EXERCISE DATA Block Start
(* ===== verification/ExprPlan.v ===== *)
(** * Planning expressions (src/src/expr.cpp, src/src/expr.hpp)

    A parsed expression is a list of nodes, each after its operands.  Planning
    checks the shape of the list, names and types every node, gives each
    parameter the type of the column it meets, types the nodes again and compiles
    them to the steps of [ExprEval].  What is planned evaluates without a type
    error, and what is assigned fits its column. *)
From stdpp Require Import prelude strings sorting.
From Stdlib Require Import ZArith Lia.
From S2P Require Import Prelude Text Utf8 Floats Doubles Columns ExprEval.

#[local] Open Scope Z_scope.

Module ExprPlan.
Import Text Utf8 Floats Doubles Columns ExprEval.

(** cql::Literal; a default literal is NULL. *)
Inductive Literal :=
| LNull
| LInteger (negative : bool) (magnitude : Z)
| LDouble (bits : Z)
| LBool (b : bool)
| LText (value : bytes)
| LBytes (value : bytes)
| LBits (digits : bytes)
| LParameter (index : Z).

Record Node := { node_op : Op; node_column : Z; node_literal : Literal; node_name : bytes; node_operands : list nat }.
Record Expression := { nodes : list Node; expression_root : nat }.
Record AssignmentExpression := { assigned_column : bytes; assigned_at : Z; assigned_value : Expression }.

Record Limits := { max_nodes : Z; max_depth : Z }.
Definition kDefaultMaxNodes : Z := 256.
Definition kDefaultMaxDepth : Z := 32.

(** The names an expression is planned against. *)
Record Schema := { BlockColumn : bytes -> option ColumnBinding; ChunkColumn : bytes -> option ColumnBinding }.

Fixpoint FindFrom (i : nat) (columns : list Column) (n : bytes) : option ColumnBinding :=
  match columns with
  | [] => None
  | c :: columns =>
      if bool_decide (name c = n)
      then Some {| binding_id := id c; binding_slot := i; binding_type := type c; binding_nullable := nullable c |}
      else FindFrom (S i) columns n
  end.

Definition Find (columns : list Column) (n : bytes) : option ColumnBinding := FindFrom 0 columns n.

Definition ColumnList (block chunk : list Column) : Schema := {| BlockColumn := Find block; ChunkColumn := Find chunk |}.

(** ** Types *)

Definition kI64 : ColumnType := {| kind := kSigned; size := 64 |}.
Definition kU64 : ColumnType := {| kind := kUnsigned; size := 64 |}.
Definition kF32 : ColumnType := {| kind := kFloat32; size := 32 |}.
Definition kF64 : ColumnType := {| kind := kFloat64; size := 64 |}.

Record Type_ := MkType { type_category : Category; typed : bool; repr : ColumnType }.

(** [Type{.category = c}]. *)
Definition plain (c : Category) : Type_ := MkType c false {| kind := kBits; size := 0 |}.

Definition IsOpen (c : Category) : bool := match c with cUnknown | cNull => true | _ => false end.
Definition IsNumber (c : Category) : bool := match c with cInt | cFloat => true | _ => false end.

Definition CategoryOf (k : ColumnKind) : Category :=
  match k with
  | kUnsigned | kSigned => cInt
  | kFloat32 | kFloat64 => cFloat
  | kBool => cBool
  | kText => cText
  | kBytes => cBytes
  | kBits => cBits
  end.

Definition TypeOf (t : ColumnType) : Type_ := MkType (CategoryOf (kind t)) true t.

Definition LiteralType (l : Literal) : Type_ :=
  match l with
  | LInteger _ _ => MkType cInt false kI64
  | LDouble _ => MkType cFloat false kF64
  | LBool _ => MkType cBool false {| kind := kBool; size := 1 |}
  | LText _ => MkType cText false {| kind := kText; size := 0 |}
  | LBytes _ => MkType cBytes false {| kind := kBytes; size := 0 |}
  | LBits ds => MkType cBits false {| kind := kBits; size := u32 (len ds) |}
  | LParameter _ => plain cUnknown
  | LNull => plain cNull
  end.

Definition TypeError {A} (message : string) : res A := Err (invalid_argument message).
Definition Malformed {A} (message : string) : res A := Err (invalid_argument ("malformed expression: " +:+ message)).

Definition is_f32 (t : Type_) : bool :=
  bool_decide (type_category t = cFloat) && typed t && bool_decide (kind (repr t) = kFloat32).

Definition MergeNumbers (a b : Type_) : Type_ :=
  if IsOpen (type_category a) && IsOpen (type_category b) then
    let unknown := bool_decide (type_category a = cUnknown) || bool_decide (type_category b = cUnknown) in
    plain (if unknown then cUnknown else cNull)
  else if IsOpen (type_category a) then b
  else if IsOpen (type_category b) then a
  else
    let t := typed a || typed b in
    if bool_decide (type_category a = cFloat) || bool_decide (type_category b = cFloat) then
      MkType cFloat t (if is_f32 a && is_f32 b then kF32 else kF64)
    else
      MkType cInt t
        (if typed a && typed b then
           if bool_decide (repr a = repr b) then repr a
           else if bool_decide (kind (repr a) = kSigned) || bool_decide (kind (repr b) = kSigned) then kI64 else kU64
         else if typed a then repr a else if typed b then repr b else kI64).

Definition MergeAny (a b : Type_) : res Type_ :=
  let ca := type_category a in
  let cb := type_category b in
  if IsOpen ca || IsOpen cb || (IsNumber ca && IsNumber cb) then
    if IsOpen ca && negb (IsOpen cb) then Ok b
    else if IsOpen cb && negb (IsOpen ca) then Ok a
    else Ok (MergeNumbers a b)
  else if negb (bool_decide (ca = cb)) || (bool_decide (ca = cBits) && negb (size (repr a) =? size (repr b))) then
    TypeError "takes arguments of one type"
  else Ok (if typed a then a else b).

Definition CheckComparable (left right : Type_) (o : Op) : res unit :=
  let cl := type_category left in
  let cr := type_category right in
  match (if negb (IsOpen cl) then Some cl else if negb (IsOpen cr) then Some cr else None) with
  | None => Ok tt
  | Some known =>
      _ ← throw_if (negb (IsOpen cl) && negb (IsOpen cr) &&
                    negb (IsNumber cl && IsNumber cr) &&
                    negb (bool_decide (cl = cr) && (negb (bool_decide (cl = cBits)) || (size (repr left) =? size (repr right)))))
            (invalid_argument "cannot compare");
      let equality := bool_decide (o = kEqual) || bool_decide (o = kNotEqual) in
      throw_if ((bool_decide (known = cBool) || bool_decide (known = cBits)) && negb equality)
        (invalid_argument "supports only = and <>")
  end.

Definition OperandCount (o : Op) (given : nat) : nat :=
  match o with
  | kLiteral | kParameter | kColumn | kChunkColumn | kPosX | kPosY | kPosZ | kNow | kExists => 0
  | kNegate | kIsNull | kIsNotNull | kNot => 1
  | kAdd | kSubtract | kMultiply | kDivide | kModulo
  | kEqual | kNotEqual | kLess | kLessEqual | kGreater | kGreaterEqual => 2
  | kBetween | kNotBetween => 3
  | kLeast | kGreatest | kCoalesce => if (1 <=? given)%nat then given else 1
  | kIn | kNotIn | kAnd | kOr => if (2 <=? given)%nat then given else 2
  end.

(** ** The planner *)

Definition is_parameter (l : Literal) : bool := match l with LParameter _ => true | _ => false end.
Definition is_logic (o : Op) : bool := match o with kNot | kAnd | kOr => true | _ => false end.

(** One operand of node [i]; the state: which nodes are operands already, and the node's depth. *)
Definition CheckOperand (ns : list Node) (depths : list Z) (i : nat) (node : Node) (st : list bool * Z) (operand : nat) : res (list bool * Z) :=
  let '(used, depth) := st in
  if (i <=? operand)%nat then Malformed "an operand must come before its node"
  else
    match ns !! operand, used !! operand, depths !! operand with
    | Some n, Some u, Some d =>
        if u : bool then Malformed "a node is an operand twice"
        else if negb (is_logic (node_op node)) && negb (IsValue (node_op n)) then Malformed "a predicate cannot be an operand of a value"
        else Ok (<[operand := true]> used, Z.max depth (d + 1))
    | _, _, _ => Err (undefined "operand out of range")
    end.

(** The state: the flags and the depths of the nodes so far. *)
Definition CheckNode (ns : list Node) (limits : Limits) (st : list bool * list Z) (node : Node) : res (list bool * list Z) :=
  let '(used, depths) := st in
  _ ← (if negb (bool_decide (length (node_operands node) = OperandCount (node_op node) (length (node_operands node))))
       then Malformed "wrong number of operands" else Ok tt);
  _ ← (if negb (eqb (bool_decide (node_op node = kParameter)) (is_parameter (node_literal node)))
       then Malformed "a parameter must be a kParameter node" else Ok tt);
  '(used, depth) ← fold_res (CheckOperand ns depths (length depths) node) (used, 1) (node_operands node);
  _ ← throw_if (max_depth limits <? depth) (parse_error "the expression is nested too deeply");
  Ok (used, depths ++ [depth]).

(** The constructor of Planner. *)
Definition CheckExpression (e : Expression) (limits : Limits) : res unit :=
  _ ← (if bool_decide (nodes e = []) || (length (nodes e) <=? expression_root e)%nat then Malformed "no root" else Ok tt);
  _ ← throw_if (max_nodes limits <? Z.of_nat (length (nodes e))) (parse_error "the expression is too long");
  _ ← fold_res (CheckNode (nodes e) limits) (replicate (length (nodes e)) false, []) (nodes e);
  Ok tt.

Section Planner.
Context (schema : Schema).

Definition type_at (types : list Type_) (i : nat) : res Type_ :=
  match types !! i with Some t => Ok t | None => Err (undefined "types_[i]") end.

(** [types_[ops[k]]]. *)
Definition operand_type (types : list Type_) (node : Node) (k : nat) : res Type_ :=
  match node_operands node !! k with Some o => type_at types o | None => Err (undefined "ops[k]") end.

Definition CheckTruth (o : Op) (t : Type_) : res unit :=
  if negb (IsValue o) then Ok tt
  else throw_if (negb (bool_decide (type_category t = cBool)) && negb (IsOpen (type_category t))) (invalid_argument "a condition must be bool").

Definition RequireNumber (t : Type_) : res unit :=
  throw_if (negb (IsNumber (type_category t)) && negb (IsOpen (type_category t))) (invalid_argument "takes numbers").

(** The binding of a column's node. *)
Definition BindingOf (node : Node) : res ColumnBinding :=
  match (if bool_decide (node_op node = kChunkColumn) then ChunkColumn schema (node_name node) else BlockColumn schema (node_name node)) with
  | Some b => Ok b
  | None => Err (invalid_argument "the table has no column")
  end.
EXERCISE DATA Block End
**TASK GOAL:**
Lines from the top of the data above through the line containing "assigned_column : bytes;" must be repeated exactly. All other lines stay out.

**ANSWER BOX:**
(* ===== verification/ExprPlan.v ===== *)
(** * Planning expressions (src/src/expr.cpp, src/src/expr.hpp)

    A parsed expression is a list of nodes, each after its operands.  Planning
    checks the shape of the list, names and types every node, gives each
    parameter the type of the column it meets, types the nodes again and compiles
    them to the steps of [ExprEval].  What is planned evaluates without a type
    error, and what is assigned fits its column. *)
From stdpp Require Import prelude strings sorting.
From Stdlib Require Import ZArith Lia.
From S2P Require Import Prelude Text Utf8 Floats Doubles Columns ExprEval.

#[local] Open Scope Z_scope.

Module ExprPlan.
Import Text Utf8 Floats Doubles Columns ExprEval.

(** cql::Literal; a default literal is NULL. *)
Inductive Literal :=
| LNull
| LInteger (negative : bool) (magnitude : Z)
| LDouble (bits : Z)
| LBool (b : bool)
| LText (value : bytes)
| LBytes (value : bytes)
| LBits (digits : bytes)
| LParameter (index : Z).

Record Node := { node_op : Op; node_column : Z; node_literal : Literal; node_name : bytes; node_operands : list nat }.
Record Expression := { nodes : list Node; expression_root : nat }.
Record AssignmentExpression := { assigned_column : bytes; assigned_at : Z; assigned_value : Expression }.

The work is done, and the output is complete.